You can select a particular time period by a click and drag. In this case we have selected the high IO:XactSync load portion of the graph, which then drills down to that time period.
The top SQL is also displayed accordingly for that time period, and you can see which statements are causing the highest IO:XactSync. This wait event is for writing to the log file. Most of these are insert statements, as can be seen in the Top SQL in the above screenshot.
These insert statements are performing a lot of commits, and hence the log writes. The green wait event seen in the graph is the LWLock:buffer. The session is waiting to modify a buffer that another session is currently modifying. This has probably happened due to multiple concurrent inserts.

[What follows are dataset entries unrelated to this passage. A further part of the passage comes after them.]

(** C14. A disconnect report is final and loses nothing: once the receiver has
    been told that all senders are gone, no thread has a usable sender and the
    receiver has got every value ever accepted; once a sender has been told
    that the receiver is gone, the receiver is no longer usable. *)
Theorem mpsc_concurrent_disconnect s g tR :
  2 * (calls s + 2) ≤ MAX_REFCOUNT → runs_to s g → pool g !! rx = Some tR →
  (existsb saw_disconnect (trace tR) = true → busy tR = None →
     (∀ i th h, i ≠ rx → pool g !! i = Some th → stat th ≠ Ready h) ∧
     ∃ log, explains log g ∧ received (trace tR) = log.*2) ∧
  (∀ i th, i ≠ rx → pool g !! i = Some th → existsb saw_disconnect (trace th) = true →
     ∀ h, stat tR ≠ Ready h).
Proof using Hpos Hmax Hpow.
  intros Hs Hrun HR. destruct (mpsc_runs_to_ok _ _ Hs Hrun) as (G & Γ & Hok).
  destruct (mrun_receiver _ _ _ _ _ Hok HR) as (e & Ha & Hc & Hr & _ & Hv & Hdone). split.
  - intros Hsaw Hb. destruct (lr_done _ _ _ _ Hr (Hdone Hsaw)) as [Hlive Hall]. split.
    + intros i th h Hi Hth Hst. destruct (mrun_sender _ _ _ _ _ _ Hok Hi Hth) as (e' & Ha' & Hc' & _).
      assert (i ∈ live G) as Hin by (apply (lc_live _ _ _ _ _ Hc'); split; [done|by eapply ta_ready]).
      rewrite Hlive in Hin. set_solver +Hin.
    + exists (log_of G). split; [by eapply log_explains|].
      rewrite log_values, <-(Hv Hb), (lr_vals _ _ _ _ Hr). apply take_ge.
      rewrite length_fmap, Hall. done.
  - intros i th Hi Hth Hsaw h Hst. destruct (mrun_sender _ _ _ _ _ _ Hok Hi Hth) as (e' & _ & _ & Hs' & _ & _ & Hk).
    pose proof (ls_know _ _ _ _ Hs' (Hk Hsaw)) as Hcl. pose proof (ta_ready _ _ Ha _ Hst) as Ho.
    apply (lr_open _ _ _ _ Hr) in Ho. congruence.
Qed.

(** C15. Nothing leaks and nothing is dropped twice: when every handle is
    gone, one order of all accepted values is what was received followed by
    what was dropped with the ring. *)
Theorem mpsc_concurrent_no_leak s g tR :
  2 * (calls s + 2) ≤ MAX_REFCOUNT → runs_to s g → pool g !! rx = Some tR →
  Forall (λ th, stat th = Exited) (pool g) →
  ∃ log, explains log g ∧ received (trace tR) ++ mdropped (cmem g) = log.*2 ∧
    ∀ i th, i ≠ rx → pool g !! i = Some th → accepted (trace th) = (filter (λ x, x.1 = i) log).*2.
Proof using Hpos Hmax Hpow.
  intros Hs Hrun HR Hex. rewrite Forall_lookup in Hex.
  destruct (mpsc_runs_to_ok _ _ Hs Hrun) as (G & Γ & Hok).
  destruct (mrun_receiver _ _ _ _ _ Hok HR) as (e & _ & _ & Hr & _ & Hv & _).
  pose proof (mr_inv _ _ _ _ Hok) as HI. pose proof (mi_glob _ _ _ _ _ HI) as HG.
  assert (∀ th : mthread, stat th = Exited → busy th = None) as Hidle by (intros th Hst; unfold busy; by rewrite Hst).
  assert (∀ i e', Γ !! i = Some e' → gphase (eg e') = Gone) as Hgone.
  { intros i e' Hi. destruct (lookup_lt_is_Some_2 (pool g) i) as [th Hth].
    { rewrite <-(mr_len _ _ _ _ Hok). by eapply lookup_lt_Some. }
    destruct (mr_threads _ _ _ _ Hok _ _ Hth) as (e2 & He2 & Ha). rewrite Hi in He2. injection He2 as <-.
    apply (ta_exited _ _ Ha). eauto. }
  assert (∀ i, (i < length Γ)%nat → (i ∉ holding G) ∧ freer G ≠ Some i) as Hout.
  { intros i [e' He']%lookup_lt_is_Some_2. pose proof (lo_common _ _ _ _ _ (mi_local _ _ _ _ _ HI _ _ He')) as Hc.
    pose proof (Hgone _ _ He') as Hg. rewrite (lc_hold _ _ _ _ _ Hc), <-(lc_freer _ _ _ _ _ Hc), Hg. split; [by intros []|done]. }
  assert (freed G = true) as Hfd.
  { destruct (go_end _ _ _ _ HG) as [|Hf]; [|done|].
    - apply set_eq. intros i. split; [|set_solver +]. intros Hi. by destruct (Hout i (go_holding _ _ _ _ HG _ Hi)).
    - destruct (freer G) as [i|] eqn:Hfr; [|done]. by destruct (Hout i (go_freer_at _ _ _ _ HG _ Hfr)). }
  destruct (go_freed _ _ _ _ HG Hfd) as (_ & _ & Hall).
  exists (log_of G). split_and!; [by eapply log_explains| |].
  - rewrite <-(Hv (Hidle _ (Hex _ _ HR))), (lr_vals _ _ _ _ Hr), (go_dropped _ _ _ _ HG), Hall, log_values.
    rewrite (take_ge (drop _ _)) by (rewrite length_drop; unfold ntk; lia). by rewrite fmap_drop, take_drop.
  - intros i th Hi Hth. destruct (mrun_sender _ _ _ _ _ _ Hok Hi Hth) as (e' & _ & _ & Hs' & H1 & H2 & _).
    unfold pending in H2. rewrite (Hidle _ (Hex _ _ Hth)) in H2. simpl in H2. rewrite app_nil_r in H2.
    rewrite log_own, <-(ls_vals _ _ _ _ Hs'). apply prefix_length_eq; [done|]. by apply prefix_length.
Qed.
End initial.
End runs.

(** ** Concrete runs *)

(** A ring of two slots under [Park]; 7 panics the callback of [drain].
    Thread 0 clones its sender for thread 2. *)
Definition demo_cb (v : Z) : bool := negb (v =? 7).
Definition demo_calls : list (list (tid * call Z)) :=
  [[(0%nat, CClone)];
   [(0%nat, CTrySend 4 1); (2%nat, CTrySend 4 10); (1%nat, CTryRecv)];
   [(2%nat, CTrySend 4 7); (1%nat, CDrain 5 5)];
   [(0%nat, CTrySend 4 2); (2%nat, CTrySend 4 11); (1%nat, CRecv 5)];
   [(0%nat, CSend 5 4 3); (2%nat, CTrySend 4 12)]; [(2%nat, CTrySend 4 13); (1%nat, CRecv 5)]].
(** The senders go, and what is left is received. *)
Definition demo_gone : list (list (tid * call Z)) :=
  demo_calls ++ [[(0%nat, CDropSender); (1%nat, CRecv 5)]; [(2%nat, CDropSender)]; [(1%nat, CDrain 9 9)]; [(1%nat, CTryRecv)]].
(** All go, with values left in the ring. *)
Definition demo_left : list (list (tid * call Z)) :=
  demo_calls ++ [[(0%nat, CDropSender); (1%nat, CDropReceiver); (2%nat, CDropSender)]].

The way to tune this application would be to bulk insert multiple rows rather than single inserts.
It is possible to group on waits rather than the top SQL, by clicking on the waits tab in the bottom half of the screen.
Or, you can group by hosts to get an idea of the different wait events on each host:
You can also select a larger time period such as 2 weeks; and then investigate performance spikes as can be seen in the screenshot below.
When you select (via click and drag) and drill down on this spike, and then examine the top SQL, you can find the following major wait events that caused the spike.
There is a Delete statement and an Update statement at the top of the list, and the wait events are Lock:transaction and Lock:tuple. This means the statements are competing with each other waiting for locks. The application would need to be modified to prevent this happening.
Note that while AWS Performance Insights does give a good overview, knowing what to do with the metric information obviously requires some performance tuning expertise on part of the DBA. No advice on tuning is provided by the AWS Performance Insights console itself, as we have seen in the case of the Diagnostics/Tuning pack of Oracle Enterprise Manager. But it is a good start nevertheless, especially because AWS Performance Insights is meant to be database agnostic in the future, and the other plus point is that the usage license is included in the RDS subscription .
In conclusion, there are quite a number of benefits to using Amazon Aurora with PostgreSQL compatibility, and it does keep getting better. Now all we need is a way to scale writes across the database replicas, and make them active-active – perhaps in the future. Likewise for the new Performance Insights, which seems to be a solid foundation that can be built on with more enhancements – possibly expert advice and automated database tuning; as seen in other more powerful products like Oracle Enterprise Manager.
We have now completed this article series. Hope you found it useful. The next article series will be based on an even more interesting implementation of PostgreSQL, namely EnterpriseDB's EDB Postgres Advanced Server. And this implementaion seems to be even more Oracle compatible and enterprise-ready. Wait for it.
(Disclaimer: The views expressed in this article are the author’s own views and do not reflect the views of Amazon Web Services (AWS) or Oracle Corporation. The author has written this article as an independent, unbiased cloud architect/consultant. The information in this article is from AWS public presentations.)